Chasing Fate: A Reverse Harem Romance

Home > Other > Chasing Fate: A Reverse Harem Romance > Page 3
Chasing Fate: A Reverse Harem Romance Page 3

by J. R. Thorn


  He continued to smile at me and offered his hand. “It’s me.”

  I shook my head and squeezed my eyes shut. This couldn’t be happening.

  I didn’t hear him approach, but his lips pressed against mine as he soundlessly surrounded me and I melted. Only Jeffery’s kiss could make me feel like this.

  When he pulled away and I opened my eyes again, I found Devon peering over Jeffery’s shoulder as he frowned at me. “You seriously didn’t know he was using you to turn into a vampire?”

  “Hey,” Jeffery snapped, “I wasn’t using her. I was doing what needed to be done to save her.”

  I blinked at Devon, then looked back at Jeffery who—now that I thought about it—did look a little different. His emerald eyes held a mysterious gleam to them like cat’s eyes in the dark. All the freckles had disappeared from his face, leaving him statuesque with perfect, sculpted cheekbones. He smiled, and while it was the same handsome smile that made my toes curl, my gaze fell to very real fangs that pricked against his lips. My eyes went wide and I drew in a breath for a scream.

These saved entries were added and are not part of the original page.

Lemma finish_lanes_flags lanes w w' lanes' :
  (∀ l l' c, l ∈ lanes → l' ∈ lanes → ln_channel l = Some c → c ≠ lane_fd l') →
  (∀ l, l ∈ lanes → is_open w (lane_fd l)) →
  finish_lanes lanes None w = (w', lanes', None) →
  ∀ y, status w' y = restored_status w lanes (status w) y.
Proof.
  revert w w' lanes'. induction lanes as [|l lanes IH]; intros w w' lanes' Hc Ho; cbn [finish_lanes].
  { by intros [= <- <-]. }
  destruct (take_channel l w) as [w1 l1] eqn:E1. injection E1 as Ew1 <-. cbn [with_buffer ln_stdio].
  destruct (restore (ln_stdio l) w1) as [[w2 s2] r] eqn:E2.
  assert ((∀ x, status w1 x = status w x) ∧ ∀ l', l' ∈ l :: lanes →
    is_open w1 (lane_fd l') ∧ description w1 (lane_fd l') = description w (lane_fd l')) as [S1 D1].
  { subst w1. destruct (ln_channel l) as [c|] eqn:El; [|split; [done|]; intros; by auto].
    split; [apply close_one|]. intros l' Hl'.
    apply close_one; [|by apply Ho]. by apply not_eq_sym, (Hc l l' c); [left|..]. }
  destruct r as [[]|e].
  2: { destruct (finish_lanes lanes (Some e) w2) as [[w3 lanes3] f3] eqn:E3. intros [= -> <- ->].
       by apply finish_lanes_failed in E3. }
  apply restore_flags in E2 as [K2 S2].
  destruct (finish_lanes lanes None w2) as [[w3 lanes3] f3] eqn:E3. intros [= -> <- ->] y.
  assert (∀ l', l' ∈ l :: lanes → is_open w2 (lane_fd l') ∧ description w2 (lane_fd l') = description w (lane_fd l')) as D2.
  { intros l' Hl'. destruct (D1 l' Hl') as [O1 <-]. by apply K2. }
  rewrite (IH _ _ _ ltac:(intros l0 l0' c0 ???; apply (Hc l0 l0' c0); [by right|by right|done]) ltac:(intros; apply D2; by right) E3 y).
  rewrite (restored_status_world w w2) by (intros; apply D2; by right).
  cbn [restored_status foldl]. apply restored_status_ext. intros z. rewrite S2. unfold set_status.
  fold (lane_fd l). by rewrite (proj2 (D1 l ltac:(left))), S1.
Qed.

(** A later state of a relay: same streams, channels possibly closed. *)
Definition descends (l l' : Lane) : Prop :=
  ln_stdio l' = ln_stdio l ∧ (ln_channel l' = ln_channel l ∨ ln_channel l' = None).

(** What the construction leaves: three duplicates, their flags, and channels
    that are other descriptors. *)
Lemma with_stdio_flags d0 d1 d2 w w' relay ends :
  with_stdio d0 d1 d2 w = (w', Ok (relay, ends)) → is_open w d0 → is_open w d1 → is_open w d2 →
  ∃ s0 s1 s2 c0 c1 c2,
    relay = [new_lane s0 c0 true; new_lane s1 c1 false; new_lane s2 c2 false]
    ∧ (∀ c s, c ∈ [c0; c1; c2] → s ∈ [s0; s1; s2] → c ≠ sd_fd s)
    ∧ Forall2 (λ s d, is_open w' (sd_fd s) ∧ description w' (sd_fd s) = description w d
                      ∧ sd_restored s = sd_socket s) [s0; s1; s2] [d0; d1; d2]
    ∧ let mark f s d := set_status f (negb (sd_socket s)) (description w d)
                          (N.lor (f (description w d)) O_NONBLOCK) in
      let f1 := mark (status w) s0 d0 in
      let f2 := mark f1 s1 d1 in
      sd_original_flags s0 = status w (description w d0)
      ∧ sd_original_flags s1 = f1 (description w d1)
      ∧ sd_original_flags s2 = f2 (description w d2)
      ∧ ∀ y, status w' y = mark f2 s2 d2 y.
Proof.
  unfold with_stdio. intros E H0 H1 H2.
  apply stM_bind_Ok in E as (w1 & s0 & E0 & E). apply stM_bind_Ok in E as (w2 & s1 & E1%on_error_Ok & E).
  apply stM_bind_Ok in E as (w3 & s2 & E2%on_error_Ok & E).
  apply stM_bind_Ok in E as (w4 & p0 & (Na & Nb & U4)%on_error_Ok%pipe_adds & E).
  apply stM_bind_Ok in E as (w5 & p1 & (Nc & Nd & U5)%on_error_Ok%pipe_adds & E).
  apply stM_bind_Ok in E as (w6 & p2 & (Ne & Nf & U6)%on_error_Ok%pipe_adds & E). injection E as <- <- <-.
  apply acquire_flags in E0 as (_ & O0 & D0 & K0 & F0 & R0 & S0); [|done].
  destruct (K0 d1 H1) as [H1' Hd1]. destruct (K0 d2 H2) as [H2' Hd2].
  apply acquire_flags in E1 as (_ & O1 & D1 & K1 & F1 & R1 & S1); [|done].
  destruct (K1 d2 H2') as [H2'' Hd2'].
  apply acquire_flags in E2 as (_ & O2 & D2 & K2 & F2 & R2 & S2); [|done].
  rewrite Hd1 in D1, F1, S1. rewrite Hd2', Hd2 in D2, F2, S2.
  pose proof (keeps_trans _ _ _ K1 K2) as K12. destruct U4 as [S4 K4], U5 as [S5 K5], U6 as [S6 K6].
  pose proof (keeps_trans _ _ _ K4 (keeps_trans _ _ _ K5 K6)) as K46.
  destruct (K12 _ O0) as [O0' D0']. destruct (K2 _ O1) as [O1' D1'].
  assert (∀ s, s ∈ [s0; s1; s2] → is_open w3 (sd_fd s)) as Oall.
  { intros s Hs. set_unfold in Hs. destruct_or!; by subst. }
  exists s0, s1, s2, p0.2, p1.1, p2.1. split_and!; [done| | |done| | |].
  - intros c s Hc Hs%Oall Ec. set_unfold in Hc. destruct Hc as [Hc|[Hc|[Hc|[]]]];
      rewrite <- Ec, Hc in Hs.
    + done.
    + by apply Nc, K4.
    + by apply Ne, K5, K4.
  - apply Forall2_cons_2; [|apply Forall2_cons_2; [|apply Forall2_cons_2; [|constructor]]].
    + destruct (K46 _ O0'). split_and!; [done|congruence|done].
    + destruct (K46 _ O1'). split_and!; [done|congruence|done].
    + destruct (K46 _ O2). split_and!; [done|congruence|done].
  - by rewrite F1, S0.
  - unfold set_status in *. by rewrite F2, S1, !S0.
  - intros y. unfold set_status in *. by rewrite S6, S5, S4, S2, !S1, !S0.
Qed.

(** Restoring in the order of acquisition, over the flags that acquisition
    left: a description that two lanes share keeps the flag. *)
Definition holders (w : World) (relay : list Lane) (y : N) : nat :=
  length (filter (λ l, sd_socket (ln_stdio l) = false ∧ description w (lane_fd l) = y) relay).

Lemma restore_in_order (f : N → N) (k0 k1 k2 : bool) (x0 x1 x2 flag y : N) :
  let mark f k x := set_status f k x (N.lor (f x) flag) in
  let f1 := mark f k0 x0 in
  let f2 := mark f1 k1 x1 in
  set_status (set_status (set_status (mark f2 k2 x2) k0 x0 (f x0)) k1 x1 (f1 x1)) k2 x2 (f2 x2) y =
  if (2 <=? Nat.b2n (k0 && (x0 ≟ y)) + Nat.b2n (k1 && (x1 ≟ y)) + Nat.b2n (k2 && (x2 ≟ y)))%nat
  then N.lor (f y) flag else f y.
Proof.
  assert (∀ a, N.lor (N.lor a flag) flag = N.lor a flag) as Hi by (intros; by rewrite <- N.lor_assoc, N.lor_diag).
  cbv zeta. unfold set_status.
  destruct k0, k1, k2; cbn [andb Nat.b2n Nat.add];
    destruct (decide (x0 = y)) as [->|N0], (decide (x1 = y)) as [->|N1], (decide (x2 = y)) as [->|N2];
    rewrite ?(bool_decide_true (y = y)) by done;
    rewrite ?(bool_decide_false (y = x0)), ?(bool_decide_false (x0 = y)) by done;
    rewrite ?(bool_decide_false (y = x1)), ?(bool_decide_false (x1 = y)) by done;
    rewrite ?(bool_decide_false (y = x2)), ?(bool_decide_false (x2 = y)) by done;
    cbn; rewrite ?Hi; done.
Qed.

  “Ren,” he said, his voice familiar enough to ground me and help me swallow my fear that was about to bubble out of me like a pot set on boil, “don’t be afraid. “

  This couldn’t be real. Jeffery was alive?

  My gaze flew to his and my fingernails bit into my palms. “Devon’s right. You used me.” Tears threatened to spill over my cheeks and I brushed them away as anger swelled in my chest.

  Jeffery’s face fell. He hated when I cried. “Ren,” he said with a soft tone. The way he said my name made my insides twist in recognition, and he knew it.

  Before he could lure me into even the idea of forgiving him, I pressed against the sculpted wall of his chest to shove past him. The raw strength under my fingertips frightened me, and even though I knew he could have been as immobile as a lump of stone, he moved with me so I could step around him.

  Jeffery had always been strong… but not that strong.

  I marched over to Edwin who seemed to be the most levelheaded of the group. I slammed a finger into his chest, my knuckle popping under the equally unmovable wall of muscle. “Some protector you are,” I snapped. “Aren’t you supposed to stop threats from sneaking into my room now that I’m your beloved ‘Keymaster?’”

  I would say that Edwin frowned, but his face was a permanent visage of hard lines and disapproval. Those lines deepened as he studied me. “Vampires rule this world,” he said as if that explained everything. When I continued to stare at him, he added, “They’re just as strong as an angel of heaven. A Keymaster of your inexperience needs the best of all three worlds to outrun fate.”

  A humorless laugh bubbled out of me. “You’re telling me that my ex-boyfriend—secretly turned vampire—is my third protector and necessary ally to help me save the world?”

  “He’s not telling you everything,” Devon said, irritation giving his voice an uncharacteristic growl that betrayed his underworld connection. “He’s leaving out the part—”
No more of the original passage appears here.